There are exceptions to the state action requirement in which people or entities that are not traditional government actors have been held to violate Fourteenth or Fifteenth Amendment rights. One exception applies when private actors perform a traditional public function, such as the Texas Democratic Party whose exclusion of blacks from the party’s primary election was successfully challenged in the White Primary Cases.[13] The other exception applies where there is entanglement between the government and private actors, such as when a state law encourages or facilitates private discrimination.[14] These exceptions might apply in some instances of voter intimidation—for example, when one of the major parties is involved in voter caging,[15] or where poll watchers are working in concert with poll workers to frighten racial minorities away from the polls. They would not, however, extend to the actions of purely private persons who are not working in concert with state or local officials.

Suppose, for example, that a private citizen pays for billboards in Latino neighborhoods, proclaiming that voting by those with an outstanding child support order is illegal and punishable by twenty years imprisonment.[16] Further suppose that the statements are untrue and intended to discourage eligible citizens from voting. So long as there is no support or encouragement from the government, there is no state action and the citizen’s actions would not violate the Fourteenth or Fifteenth Amendment. It is doubtful that the Supreme Court would find that the enforcement clauses of either amendment furnish Congress with authority to prohibit voter intimidation by such private actors.

Presumably for this reason, Cady and Glazer rely on the Elections Clause in Article I, section 4 of the Constitution as the source of congressional authority for section 11(b) and other anti-intimidation laws. The Elections Clause gives Congress the power to “make or alter” the rules governing congressional elections. In Ex Parte Yarbrough, the Supreme Court upheld the voter intimidation provision of the Enforcement Act of 1871, commonly known as the KKK Act, under the Elections Clause, as applied to an election in which both congressional and state candidates were on the ballot.[17] The Court recently reaffirmed the broad scope of Congress’ Elections Clause authority in Arizona v. Inter-Tribal Council of Arizona, holding that states must comply with the National Voter Registration Act’s requirement that they “accept and use” the federal registration form for federal elections.[18]

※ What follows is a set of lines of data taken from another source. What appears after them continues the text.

(* ===== verification/Trap.v ===== *)
(** * Traps: kern/trap.c, with the descriptors of inc/mmu.h

    The descriptor tables as SEG64, SETTSS and SETGATE fill them in, the table of
    interrupt gates that trap_init builds, and the trap handler from its entry to
    the return to an environment.

    The entry points of kern/trapentry.S are the parameter [entry]; the kernel
    monitor, which runs commands until it is told to leave, is the parameter
    [monitor]. *)
From S2P Require Import Prelude Mmu CMem Console Printfmt KState Pmap Env E1000 Syscall.

(** ** Trap numbers: inc/trap.h *)
Definition T_DIVIDE : Z := 0.
Definition T_DEBUG : Z := 1.
Definition T_NMI : Z := 2.
Definition T_BRKPT : Z := 3.
Definition T_OFLOW : Z := 4.
Definition T_BOUND : Z := 5.
Definition T_ILLOP : Z := 6.
Definition T_DEVICE : Z := 7.
Definition T_DBLFLT : Z := 8.
Definition T_TSS : Z := 10.
Definition T_SEGNP : Z := 11.
Definition T_STACK : Z := 12.
Definition T_GPFLT : Z := 13.
Definition T_PGFLT : Z := 14.
Definition T_FPERR : Z := 16.
Definition T_ALIGN : Z := 17.
Definition T_MCHK : Z := 18.
Definition T_SIMDERR : Z := 19.
Definition T_SYSCALL : Z := 48.
Definition IRQ_OFFSET : Z := 32.
Definition IRQ_TIMER : Z := 0.
Definition IRQ_KBD : Z := 1.
Definition IRQ_SERIAL : Z := 4.
Definition IRQ_SPURIOUS : Z := 7.

(** ** Segment descriptors *)
Definition STA_X : Z := 0x8.
Definition STA_W : Z := 0x2.
Definition STA_R : Z := 0x2.
Definition STS_T64A : Z := 0x9.
Definition STS_IG64 : Z := 0xE.
Definition STS_TG64 : Z := 0xF.

Record Segdesc := mkSegdesc {
  sd_lim_15_0 : Z; sd_base_15_0 : Z; sd_base_23_16 : Z; sd_type : Z; sd_s : Z; sd_dpl : Z;
  sd_p : Z; sd_lim_19_16 : Z; sd_avl : Z; sd_l : Z; sd_db : Z; sd_g : Z; sd_base_31_24 : Z
}.
Definition SEG_NULL : Segdesc := mkSegdesc 0 0 0 0 0 0 0 0 0 0 0 0 0.
Definition SEG64 (type base lim dpl : Z) : Segdesc :=
  mkSegdesc (Z.land (Z.shiftr lim 12) 0xffff) (Z.land base 0xffff) (Z.land (Z.shiftr base 16) 0xff)
    type 1 dpl 1 (Z.land (Z.shiftr (u32 lim) 28) 0xf) 0 1 0 1 (Z.land (Z.shiftr (u32 base) 24) 0xff).

(** The first entries of [gdt]; those for the CPUs' TSS follow. *)
Definition gdt (i : Z) : Segdesc :=
  if i =? Z.shiftr GD_KT 3 then SEG64 (Z.lor STA_X STA_R) 0x0 0xffffffff 0
  else if i =? Z.shiftr GD_KD 3 then SEG64 STA_W 0x0 0xffffffff 0
  else if i =? Z.shiftr GD_UT 3 then SEG64 (Z.lor STA_X STA_R) 0x0 0xffffffff 3
  else if i =? Z.shiftr GD_UD 3 then SEG64 STA_W 0x0 0xffffffff 3
  else SEG_NULL.

Record SystemSegdesc64 := mkSystemSegdesc64 {
  ssd_lim_15_0 : Z; ssd_base_15_0 : Z; ssd_base_23_16 : Z; ssd_type : Z; ssd_s : Z; ssd_dpl : Z;
  ssd_p : Z; ssd_lim_19_16 : Z; ssd_avl : Z; ssd_rsv1 : Z; ssd_g : Z; ssd_base_31_24 : Z;
  ssd_base_63_32 : Z; ssd_res1 : Z; ssd_clear : Z; ssd_res2 : Z
}.
(** The argument [dpl] of the macro is not used: the level is always 0. *)
Definition SETTSS (type base lim dpl : Z) : SystemSegdesc64 :=
  mkSystemSegdesc64 (Z.land lim 0xffff) (Z.land base 0xffff) (Z.land (Z.shiftr base 16) 0xff)
    type 0 0 1 (Z.land (Z.shiftr lim 16) 0xf) 0 0 0 (Z.land (Z.shiftr base 24) 0xff)
    (Z.land (Z.shiftr base 32) 0xffffffff) 0 0 0.

(** ** Gate descriptors *)
Record Gatedesc := mkGatedesc {
  gd_off_15_0 : Z; gd_ss : Z; gd_ist : Z; gd_rsv1 : Z; gd_type : Z; gd_s : Z; gd_dpl : Z;
  gd_p : Z; gd_off_31_16 : Z; gd_off_32_63 : Z; gd_rsv2 : Z
}.
Definition SETGATE (istrap sel off dpl : Z) : Gatedesc :=
  mkGatedesc (Z.land off 0xffff) sel 0 0 (if negb (istrap =? 0) then STS_TG64 else STS_IG64)
    0 dpl 1 (Z.land (Z.shiftr off 16) 0xffff) (Z.land (Z.shiftr off 32) 0xffffffff) 0.

(** The gates trap_init sets: vector, trap gate or not, and privilege level. *)
Definition gates : list (Z * (Z * Z)) :=
  [(T_DIVIDE, (1, 0)); (T_DEBUG, (0, 0)); (T_NMI, (0, 0)); (T_BRKPT, (0, 3)); (T_OFLOW, (1, 3));
   (T_BOUND, (1, 3)); (T_ILLOP, (1, 3)); (T_DEVICE, (1, 3)); (T_DBLFLT, (1, 3)); (T_TSS, (1, 3));
   (T_SEGNP, (1, 3)); (T_STACK, (1, 3)); (T_GPFLT, (1, 3)); (T_PGFLT, (0, 3)); (T_FPERR, (1, 3));
   (T_ALIGN, (1, 3)); (T_MCHK, (1, 3)); (T_SIMDERR, (1, 3))]
  ++ ((fun i => (IRQ_OFFSET + i, (0, 0))) <$> seqZ 0 16)
  ++ [(T_SYSCALL, (0, 3))].

Definition trap_init (entry : Z -> Z) : gmap Z Gatedesc :=
  list_to_map ((fun g => (g.1, SETGATE g.2.1 GD_KT (entry g.1) g.2.2)) <$> gates).

(** This CPU's kernel stack, its TSS descriptor and the selector given to [ltr];
    [ts] is the address of its task state. *)
Record percpu_trap := mkPercpu { ts_esp0 : Z; tss_desc : SystemSegdesc64; tr : Z }.
Definition trap_init_percpu (cpu_id ts : Z) : percpu_trap :=
  mkPercpu (KSTACKTOP - cpu_id * (KSTKSIZE + KSTKGAP)) (SETTSS STS_T64A ts 104 0)
    (GD_TSS0 + 2 * 8 * cpu_id).

(** ** The trap frame a handler works on: the saved one of an environment, or one
    on the kernel stack, which is never returned to. *)
Inductive tf_ptr := TfEnv (e : Z) | TfStack (tf : Trapframe).

Definition read_tf (p : tf_ptr) : K Trapframe :=
  match p with TfEnv e => v ← get_env e; mret (env_tf v) | TfStack tf => mret tf end.
Definition update_tf (p : tf_ptr) (f : Trapframe -> Trapframe) : K unit :=
  match p with
  | TfEnv e => update_env e (fun v => v <| env_tf := f (env_tf v) |>)
  | TfStack _ => mret tt
  end.

Definition lapic_eoi : K unit := modify (fun s => s <| eois := eois s + 1 |>).

Definition in_console (f : Console -> option Console) : K unit :=
  c ← gets cons;
  match f c with Some c' => modify (fun s => s <| cons := c' |>) | None => stop Diverge end.

Section trap.
Context (monitor : K unit).

Definition divide_error_handler (tf : tf_ptr) : K unit :=
  e ← the_curenv;
  v ← get_env e;
  t ← read_tf tf;
  cprintf (chars "[%08x] user divide error ip %08x" ++ newline) [VI (env_id v); VI (tf_rip t)];;
  env_destroy e.

Definition breakpoint_handler (tf : tf_ptr) : K unit := monitor.

(** The fields of struct UTrapframe, written in the order of the code. *)
Definition store_regs (va : Z) (r : PushRegs) : K unit :=
  storen 8 va (reg_r15 r);; storen 8 (va + 8) (reg_r14 r);; storen 8 (va + 16) (reg_r13 r);;
  storen 8 (va + 24) (reg_r12 r);; storen 8 (va + 32) (reg_r11 r);; storen 8 (va + 40) (reg_r10 r);;
  storen 8 (va + 48) (reg_r9 r);; storen 8 (va + 56) (reg_r8 r);; storen 8 (va + 64) (reg_rsi r);;
  storen 8 (va + 72) (reg_rdi r);; storen 8 (va + 80) (reg_rbp r);; storen 8 (va + 88) (reg_rdx r);;
  storen 8 (va + 96) (reg_rcx r);; storen 8 (va + 104) (reg_rbx r);; storen 8 (va + 112) (reg_rax r).

Definition sizeof_UTrapframe : Z := 160.

(** Where the fault record goes. *)
Definition utf_addr (rsp : Z) : Z :=
  let stktop := if (rsp <? UXSTACKTOP) && (rsp >=? UXSTACKTOP - PGSIZE)
                then u64 (rsp - 8) else UXSTACKTOP in
  u64 (stktop - sizeof_UTrapframe).

Definition page_fault_handler (tf : tf_ptr) (fault_va : Z) : K unit :=
  t ← read_tf tf;
  if tf_cs t =? 0x8 then stop Panic
  else
    e ← the_curenv;
    v ← get_env e;
    if negb (env_pgfault_upcall v =? 0) then
      let utf := utf_addr (tf_rsp t) in
      user_mem_assert e utf sizeof_UTrapframe PTE_W;;
      storen 8 (utf + 152) (tf_rsp t);;
      storen 8 (utf + 144) (tf_eflags t);;
      storen 8 (utf + 136) (tf_rip t);;
      store_regs (utf + 16) (tf_regs t);;
      storen 8 (utf + 8) (tf_err t);;
      storen 8 utf fault_va;;
      update_tf tf (fun t => t <| tf_rip := env_pgfault_upcall v |>);;
      update_tf tf (fun t => t <| tf_rsp := utf |>);;
      env_run e
    else
      cprintf (chars "[%08x] user fault va %08x ip %08x" ++ newline) [VI (env_id v); VI fault_va; VI (tf_rip t)];;
      env_destroy e.

Definition trap_dispatch (tf : tf_ptr) (fault_va : Z) : K unit :=
  t ← read_tf tf;
  let n := tf_trapno t in
  if n =? IRQ_OFFSET + IRQ_SPURIOUS then cprintf (chars "Spurious interrupt on irq 7" ++ newline) []
  else if n =? IRQ_OFFSET + IRQ_KBD then in_console kbd_intr
  else if n =? IRQ_OFFSET + IRQ_SERIAL then in_console serial_intr
  else if i32 n =? T_DIVIDE then divide_error_handler tf
  else if i32 n =? T_PGFLT then page_fault_handler tf fault_va
  else if i32 n =? T_BRKPT then breakpoint_handler tf
  else if i32 n =? IRQ_OFFSET + IRQ_TIMER then
    time_tick;; lapic_eoi;; sched_yield
  else if i32 n =? T_SYSCALL then
    let r := tf_regs t in
    result ← syscall (reg_rax r) (reg_rdx r) (reg_rcx r) (reg_rbx r) (reg_rdi r) (reg_rsi r);
    update_tf tf (fun t => t <| tf_regs := (tf_regs t) <| reg_rax := u64 result |> |>)
  else
    (if (n >=? IRQ_OFFSET) && (n <? IRQ_OFFSET + 16) then lapic_eoi;; sched_yield else mret tt);;
    if tf_cs t =? GD_KT then stop Panic
    else e ← the_curenv; env_destroy e.

(** [eflags_if] is the interrupt flag inside the handler. *)
Definition trap (eflags_if : bool) (tf : Trapframe) (fault_va : Z) : K unit :=
  p ← gets panicstr;
  if p : bool then stop Halt
  else if eflags_if then stop Panic
  else
    tfp ←
      (if Z.land (tf_cs tf) 3 =? 3 then
         lock_kernel;;
         ce ← curenv;
         match ce with
         | None => stop Panic
         | Some c =>
             v ← get_env c;
             (if bool_decide (env_status v = ENV_DYING)
              then env_free c;; set_curenv None;; sched_yield else mret tt);;
             update_env c (fun v => v <| env_tf := tf |>);;
             mret (TfEnv c)
         end
       else mret (TfStack tf));
    trap_dispatch tfp fault_va;;
    ce ← curenv;
    match ce with
    | Some c =>
        v ← get_env c;
        if bool_decide (env_status v = ENV_RUNNING) then env_run c else sched_yield
    | None => sched_yield
    end.

(** The processor's part: an interrupt gate clears the interrupt flag, a trap
    gate leaves it. *)
Definition trap_through_gate (idt : gmap Z Gatedesc) (tf : Trapframe) (fault_va : Z) : K unit :=
  match idt !! tf_trapno tf with
  | Some g => trap ((gd_type g =? STS_TG64) && negb (Z.land (tf_eflags tf) FL_IF =? 0)) tf fault_va
  | None => stop Undefined
  end.
End trap.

Cady and Glazer are not the first to rely on the Elections Clause as an alternative to the Fourteenth and Fifteenth Amendments. Several scholars have previously argued that the Elections Clause provides a constitutional source of authority for some applications of the Voting Rights Act.[19] The problem, however, is that Congress’s Elections Clause power extends only to congressional elections; it cannot justify the application of federal anti-intimidation laws to the many elections in which only state and local candidates are on the ballot. Although Cady and Glazer suggest that the Necessary and Proper Clause would likely provide authority for the application of section 11(b) to local questions, they do not explain—and it is difficult to imagine—how this would be so, given that the Elections Clause, by its unambiguous terms, is limited to congressional elections.

It follows that most but not all conceivable applications of federal voter intimidation statutes would fall within Congress’ congressional authority. The Fourteenth and Fifteenth Amendment give Congress the power to provide remedies for voter intimidation by state and local officials. They may also justify the statute’s application to major parties and other people or groups who are either performing traditional public functions or entangled with the state. The Elections Clause would authorize Congress to provide remedies against purely private actors, but only for congressional elections. Voter intimidation statutes are therefore constitutional as applied to government action or a federal election, but may well exceed Congress’ authority as applied to purely private actions in purely state and local elections.

III. The First Amendment

Even if most applications of federal voter intimidation statutes fall within the scope of congressional power under the Elections Clause, they must still comport with the First Amendment. Given Cady and Glazer’s persuasive argument that section 11(b) requires neither proof of the intent to discriminate nor proof of the intent to intimidate, this interpretation raises the question whether some applications of section 11(b) would run afoul of free speech rights. A prohibition on “intimidation” would almost surely be deemed a content-based regulation of speech, hence subject to strict scrutiny unless it falls within some categorical exception.[20]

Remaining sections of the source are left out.